Note that the lock-out mode has no effect on the standby current. But you can always lock out the light physically by a simple turn of the tailcap.

*Beamshots:*

And now, what you have all been waiting for.  All lights are on AW protected 18650 2200mAh. Lights are about ~0.75 meter from a white wall (with the camera ~1.25 meters back from the wall). Automatic white balance used on the stock lights (to minimize tint differences), and Daylight white balance used on the V54 modded lights. 





























































As always, it's hard to tell much about peak intensity throw at such ridiculously close distances.  The most obvious observation is that the PDTc-equipped SR52vn has a more focused beam for greater throw, compared to the stock SR52. The PDTc is a very close match to my K50vn (and are slightly greener in tint compared to the earlier PDT on my TK61vn - which I believe Vinh now refers to as PDTn). 

So, let's move along to my standard basement beamshots. As usual, the back of the couch is about 7 feet away (~2.3m) from the opening of the light, and the far wall is about 18 feet away (~5.9m). Below I am showing a couple of exposures, to allow you to better compare hotspot and spill, and am comparing the SR52, SR52vn and K50vn.














Again, you can see that the SR52vn is more focused for center beam throw than the stock SR52 – although not to the same degree as the larger K50vn. 

For outdoor shots, these are done in the style of my earlier 100-yard round-up review. Please see that thread for a discussion of the topography. In order to compare the various tints of different lights, I have locked the camera to Daylight (~5200K) white balance. 

Let's start with the stock SR52, SR52vn, and stock K50.










Clearly, the SR52vn has a much more focused beam than the stock SR52. But now let's see how all three of my modded throwers from Vinh perform: the SR52vn, K50vn, and TK61vn










The SR52vn doesn't throw as the K50vn and TK61vn - due to their higher output and larger heads (i.e., designed for even greater throw).

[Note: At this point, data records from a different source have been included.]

(** * PythagoreanCache: a cache that dumps when full or at an interval

    A shallow embedding of [src/index.ts] (class [PythagoreanCache<T>]) and
    the properties of its buffering and triggering behaviour.

    Conventions of the embedding:
    - a JavaScript [number] of the configuration is an integer ([Z]); an
      optional field ([size?: number]) is an [option Z], [None] standing for
      [undefined];
    - the methods of the class are computations in a state-and-exception
      monad [M] over [State], the fields of the instance together with the
      part of the host (Node's timers and event emitter) they act on;
    - a listener registered for the ['dump'] event is a callback that sees
      the batch it is handed and the queue of the cache at that moment, and
      either returns or throws; it does not call back into the cache; every
      call made to a listener is recorded in the [trace] of the state. *)

From Stdlib Require Import ZArith String.
From stdpp Require Import base option list gmap strings.

Module Opts.

(** [interface PythagoreanCacheOpts { size?: number; interval?: number }] *)
Record PythagoreanCacheOpts : Type := mk {
  size : option Z;      (* dump cache when queue reaches this size *)
  interval : option Z   (* dump cache every X milliseconds *)
}.

End Opts.

Module PythagoreanCache.

Import Opts(PythagoreanCacheOpts).

(** ** JavaScript values *)

(** [ToBoolean] on a number: every number but [0] is truthy. *)
Definition truthy (n : Z) : bool := negb (n =? 0)%Z.

(** [ToBoolean] on an optional number: [undefined] is falsy. *)
Definition ToBoolean (v : option Z) : bool :=
  match v with
  | Some n => truthy n
  | None => false
  end.

(** [a || b] where [a] is an optional number and [b] a number. *)
Definition or_else (a : option Z) (b : Z) : Z :=
  match a with
  | Some n => if truthy n then n else b
  | None => b
  end.

(** The outcome of a call: a value, or an exception carrying its message. *)
Inductive Outcome (A : Type) : Type :=
  | Return (a : A)
  | Throw (msg : string).
Arguments Return {A} a.
Arguments Throw {A} msg.

Definition config_error : string :=
  "You must specify either a size or interval (or both)".

(** The call did not return. *)
Definition fails {A : Type} (r : Outcome A) : Prop :=
  exists msg, r = Throw msg.

Section Cache.

Context {T : Type}.

(** A listener of the ['dump'] event: registered with [on] ([once = false])
    or [once] ([once = true]); [handler items seen] is what the callback
    does when it is called with the batch [items] while the queue of the
    cache holds [seen]: [None] when it returns, [Some msg] when it throws. *)
Record Listener : Type := {
  once : bool;
  handler : list T -> list T -> option string
}.

(** What the cache does to the outside: [Emit items] is the call
    [this.emit('dump', items)], [Call items seen] one call of a listener
    with [items], made while the queue was [seen]. *)
Inductive Event : Type :=
  | Emit (items : list T)
  | Call (items seen : list T).

Record State : Type := {
  (* fields of the instance *)
  queue : list T;                  (* private queue: T[] = [] *)
  interval : option nat;           (* private interval: NodeJS.Timeout *)
  opts : PythagoreanCacheOpts;     (* private opts *)
  (* the EventEmitter it extends: listeners of 'dump', oldest first *)
  listeners : list Listener;
  (* host: the recurring timers that are armed, with their delay *)
  timers : gmap nat Z;
  next_timer : nat;
  (* every notification so far, oldest first *)
  trace : list Event
}.

Definition set_queue (q : list T) (s : State) : State :=
  {| queue := q; interval := interval s; opts := opts s;
     listeners := listeners s; timers := timers s;
     next_timer := next_timer s; trace := trace s |}.

Definition set_interval (h : option nat) (s : State) : State :=
  {| queue := queue s; interval := h; opts := opts s;
     listeners := listeners s; timers := timers s;
     next_timer := next_timer s; trace := trace s |}.

Definition set_opts (o : PythagoreanCacheOpts) (s : State) : State :=
  {| queue := queue s; interval := interval s; opts := o;
     listeners := listeners s; timers := timers s;
     next_timer := next_timer s; trace := trace s |}.

Definition set_listeners (ls : list Listener) (s : State) : State :=
  {| queue := queue s; interval := interval s; opts := opts s;
     listeners := ls; timers := timers s;
     next_timer := next_timer s; trace := trace s |}.

Definition set_timers (tm : gmap nat Z) (n : nat) (s : State) : State :=
  {| queue := queue s; interval := interval s; opts := opts s;
     listeners := listeners s; timers := tm;
     next_timer := n; trace := trace s |}.

Definition log (evs : list Event) (s : State) : State :=
  {| queue := queue s; interval := interval s; opts := opts s;
     listeners := listeners s; timers := timers s;
     next_timer := next_timer s; trace := trace s ++ evs |}.

(** [this.opts.size = v] and [this.opts.interval = v] *)
Definition set_size (v : option Z) (s : State) : State :=
  set_opts (Opts.mk v (Opts.interval (opts s))) s.

Definition set_opts_interval (v : option Z) (s : State) : State :=
  set_opts (Opts.mk (Opts.size (opts s)) v) s.

(** ** The monad of methods *)

Definition M (A : Type) : Type := State -> Outcome A * State.

#[global] Instance M_ret : MRet M := fun A a s => (Return a, s).

#[global] Instance M_bind : MBind M := fun A B k m s =>
  match m s with
  | (Return a, s') => k a s'
  | (Throw e, s') => (Throw e, s')
  end.

Definition throw {A : Type} (msg : string) : M A := fun s => (Throw msg, s).
Definition gets {A : Type} (f : State -> A) : M A := fun s => (Return (f s), s).
Definition modify (f : State -> State) : M unit := fun s => (Return tt, f s).

(** ** Host operations *)

(** [Array.prototype.push]: appends, returns the new length. *)
Definition array_push (items : list T) : M Z :=
  q ← gets queue;
  modify (set_queue (q ++ items));;
  mret (Z.of_nat (List.length (q ++ items))).

(** [this.queue.splice(0, deleteCount)]: the delete count is clamped to
    [0 .. queue.length]; that many elements leave the front of the array
    and are returned. *)
Definition splice_width (deleteCount : Z) (len : nat) : nat :=
  Z.to_nat (Z.min (Z.max deleteCount 0) (Z.of_nat len)).

Definition splice0 (deleteCount : Z) : M (list T) :=
  q ← gets queue;
  let k := splice_width deleteCount (List.length q) in
  modify (set_queue (drop k q));;
  mret (take k q).

(** [EventEmitter.prototype.emit]: the listeners are called in the order
    they were registered, each with the same arguments; a [once] listener
    is removed before it is called; an exception of a listener leaves
    [emit] at once, the listeners after it are not called. The result is
    the listeners that stay registered, the calls made, and the exception
    if there was one. *)
Fixpoint call_listeners (ls : list Listener) (items seen : list T)
  : list Listener * list Event * option string :=
  match ls with
  | [] => ([], [], None)
  | l :: rest =>
      let keep := if once l then [] else [l] in
      match handler l items seen with
      | Some e => (keep ++ rest, [Call items seen], Some e)
      | None =>
          let '(rest', evs, r) := call_listeners rest items seen in
          (keep ++ rest', Call items seen :: evs, r)
      end
  end.

(** [this.emit('dump', items)]; returns whether there were listeners. *)
Definition emit (items : list T) : M bool :=
  ls ← gets listeners;
  seen ← gets queue;
  let '(ls', evs, r) := call_listeners ls items seen in
  modify (fun s => log (Emit items :: evs) (set_listeners ls' s));;
  match r with
  | Some e => throw e
  | None => mret (match ls with [] => false | _ => true end)
  end.

(** [this.on('dump', f)] and [this.once('dump', f)] *)
Definition on (f : list T -> list T -> option string) : M unit :=
  modify (fun s => set_listeners (listeners s ++ [Build_Listener false f]) s).

Definition once_ (f : list T -> list T -> option string) : M unit :=
  modify (fun s => set_listeners (listeners s ++ [Build_Listener true f]) s).

(** [setInterval(callback, ms)] of the host: arms a new recurring timer and
    returns its handle. [clearInterval(h)]: disarms [h]; nothing happens
    when [h] is not armed. *)
Definition host_setInterval (ms : Z) : M nat :=
  tm ← gets timers;
  h ← gets next_timer;
  modify (set_timers (<[h := ms]> tm) (S h));;
  mret h.

Definition host_clearInterval (h : nat) : M unit :=
  modify (fun s => set_timers (delete h (timers s)) (next_timer s) s).

(** ** The class *)

(** [get length()] *)
Definition length : M Z :=
  gets (fun s => Z.of_nat (List.length (queue s))).

(** [checkLimit()]:
    [this.opts.size ? this.length >= this.opts.size : false] *)
Definition checkLimit : M bool :=
  o ← gets opts;
  match Opts.size o with
  | Some n =>
      if truthy n then len ← length; mret (n <=? len)%Z else mret false
  | None => mret false
  end.

(** [dump()]:
    [if (this.length > 0) {
       const items = this.queue.splice(0, this.opts.size || this.length);
       this.emit('dump', items); }] *)
Definition dump : M unit :=
  len ← length;
  if (0 <? len)%Z then
    o ← gets opts;
    len' ← length;
    items ← splice0 (or_else (Opts.size o) len');
    emit items;;
    mret tt
  else mret tt.

(** [push(...items)]:
    [this.queue.push(...items);
     if (this.checkLimit()) { this.dump(); }
     return this.length;] *)
Definition push (items : list T) : M Z :=
  array_push items;;
  full ← checkLimit;
  (if full : bool then dump else mret tt);;
  length.

(** [setSize(newSize)] *)
Definition setSize (newSize : Z) : M unit :=
  modify (set_size (Some newSize));;
  full ← checkLimit;
  if full : bool then dump else mret tt.

(** [stopInterval()]:
    [if (this.interval) { clearInterval(this.interval); }]
    The field keeps the handle afterwards. *)
Definition stopInterval : M unit :=
  h ← gets interval;
  match h with
  | Some t => host_clearInterval t
  | None => mret tt
  end.

(** [startInterval()]:
    [this.stopInterval();
     if (this.opts.interval) {
       this.interval = setInterval(() => { this.dump(); }, this.opts.interval); }] *)
Definition startInterval : M unit :=
  stopInterval;;
  o ← gets opts;
  match Opts.interval o with
  | Some ms =>
      if truthy ms then
        h ← host_setInterval ms;
        modify (set_interval (Some h))
      else mret tt
  | None => mret tt
  end.

(** [setInterval(newInterval)] *)
Definition setInterval (newInterval : Z) : M unit :=
  modify (set_opts_interval (Some newInterval));;
  startInterval.

(** The callback given to the host's [setInterval], run when timer [h]
    fires: [() => { this.dump(); }]. A timer that is not armed never
    fires. *)
Definition timer_fires (h : nat) : M unit :=
  tm ← gets timers;
  match (tm : gmap nat Z) !! h with
  | Some _ => dump
  | None => mret tt
  end.

(** The fields of an instance before the body of the constructor runs. *)
Definition fresh (o : PythagoreanCacheOpts) : State :=
  {| queue := []; interval := None; opts := o; listeners := [];
     timers := ∅; next_timer := 0; trace := [] |}.

(** [constructor(private opts)]:
    [if (!opts.size && !opts.interval) { throw new Error(...); }
     this.startInterval();] *)
Definition constructor (o : PythagoreanCacheOpts) : M unit :=
  if negb (ToBoolean (Opts.size o)) && negb (ToBoolean (Opts.interval o))
  then throw config_error
  else startInterval.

But it is still quite respectable.

As always, scroll down for direct measures.

*Testing Method:* 

All my output numbers are relative for my home-made light box setup, as described on my flashlightreviews.ca website. You can directly compare all my relative output values from different reviews - i.e. an output value of "10" in one graph is the same as "10" in another. All runtimes are done under a cooling fan, except for any extended run Lo/Min modes (i.e. >12 hours) which are done without cooling.

I have devised a method for converting my lightbox relative output values (ROV) to estimated Lumens. See my How to convert Selfbuilt's Lightbox values to Lumens thread for more info. 

*Throw/Output Summary Chart:*

My summary tables are reported in a manner consistent with the ANSI FL-1 standard for flashlight testing. Please see http://www.flashlightreviews.ca/FL1.htm for a discussion, and a description of all the terms used in these tables. Effective July 2012, I have updated all my Peak Intensity/Beam Distance measures with a NIST-certified Extech EA31 lightmeter (orange highlights).






Although dedoming an emitter always increases throw, it is variable how much Vinh can increase the current of stock lights (and thus increase their overall output). As you can see above, the TK61vn produced a significant increase in both peak intensity throw and overall output, compared to its stock form. In contrast, the increase in overall output on the K50vn mod was very modest. In this case, there is a slightly more substantial bump in output on the SR52vn, but it is still not a major factor in the throw increase. For that, we can thank dedoming the emitter. 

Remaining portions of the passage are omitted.